Eventually Wright found the true love of his life, Olga, a rather vivacious, self-actualized, worldly, Russian-born woman who basically helped her new husband reinvigorate a career that in Wright's mid-sixties had stagnated, creatively and financially; but w/ Olga's skills at organization and her abiding devotion to the much older Wright, rose figuratively like the phoenix, and literally not far from Phoenix, Arizona at his Taliesan West studios. It was in the stark beauty, serenity, and wide sweeping low slung vistas, and austere landscape of the American southwest that Wright would ironically have his most creatively robust and successful years, and essentially seal his legacy as one of America's preeminent architects and visionaries of the modern age.

Polymathic artist, Diego Rivera was an unabashed womenizer from his youth, and even though Frida Kahlo often referred to her Diego as her "little frog", w/ his outsized lips, slightly bulging, coal-black eyes, and huge girth (froggish traits, indeed), evidently Rivera possessed a special charm and magnetic sensual charisma that was apparently irresistible to the beautiful women of his day. Diego clearly got many offers of sexual delights that he just could not refuse.

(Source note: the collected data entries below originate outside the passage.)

(** ** Data *)

Record Node := mkNode { prev : option loc; next : option loc; data : IndexVal }.

Record NNVector := mkNNV {
  nheap : gmap loc Node;
  sentinel : loc;
  cache : Z * option loc;
  nk : Z;
  _size : Z
}.

(** ** Field accesses through a pointer *)

Definition set_heap (h : gmap loc Node) (s : NNVector) : NNVector :=
  mkNNV h (sentinel s) (cache s) (nk s) (_size s).
Definition set_size (n : Z) (s : NNVector) : NNVector :=
  mkNNV (nheap s) (sentinel s) (cache s) (nk s) n.
Definition set_cache (c : Z * option loc) (s : NNVector) : NNVector :=
  mkNNV (nheap s) (sentinel s) c (nk s) (_size s).

Definition load (p : option loc) : M NNVector Node := λ s,
  match p ≫= (λ l, nheap s !! l) with
  | Some n => (s, Ok n)
  | None => (s, Throw Segfault)
  end.

Definition upd (f : Node → Node) (p : option loc) : M NNVector unit := λ s,
  match p with
  | Some l =>
      match nheap s !! l with
      | Some n => (set_heap (<[l := f n]> (nheap s)) s, Ok tt)
      | None => (s, Throw Segfault)
      end
  | None => (s, Throw Segfault)
  end.

Definition set_next (q : option loc) (n : Node) : Node := mkNode (prev n) q (data n).
Definition set_prev (q : option loc) (n : Node) : Node := mkNode q (next n) (data n).

(** [new Node(iv)] *)
Definition new_Node (iv : IndexVal) : M NNVector (option loc) := λ s,
  let l := fresh (dom (nheap s)) in
  (set_heap (<[l := mkNode None None iv]> (nheap s)) s, Ok (Some l)).

(** [delete p] *)
Definition delete_Node (p : option loc) : M NNVector unit := λ s,
  match p with
  | None => (s, Ok tt)
  | Some l =>
      match nheap s !! l with
      | Some _ => (set_heap (delete l (nheap s)) s, Ok tt)
      | None => (s, Throw Segfault)
      end
  end.

(** ** Methods *)

Definition NNVector_ctor (k : Z) : NNVector :=
  mkNNV {[ 1%positive := mkNode (Some 1%positive) (Some 1%positive) (mkIV 0 FLT_MAX) ]}
        1%positive (0%Z, None) k 0.

Definition update_cache (index : Z) (node : option loc) : M NNVector unit :=
  mmodify (set_cache (index, node)).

Frida knew of his various extramarital dalliances, and generally tolerated them to a point, but eventually became so fed up w/ Diego's straying ways at one juncture that she officially divorced him, only to remarry her "little frog" yet another time, when sadly she was losing her battle w/ merely staying alive.

Kalho endured tremendous physical and psychic pain throughout much of her adult life after the tragic trolly accident that resulted in her being impaled through the lower pelvis by a displaced metal bar from the crumpled bus. She survived the initial trauma of that life-changing event, but a life of great suffering and anguish followed. Much of her personal angst. both physical and emotional, was expressed in her surreal, self-revelatory paintings.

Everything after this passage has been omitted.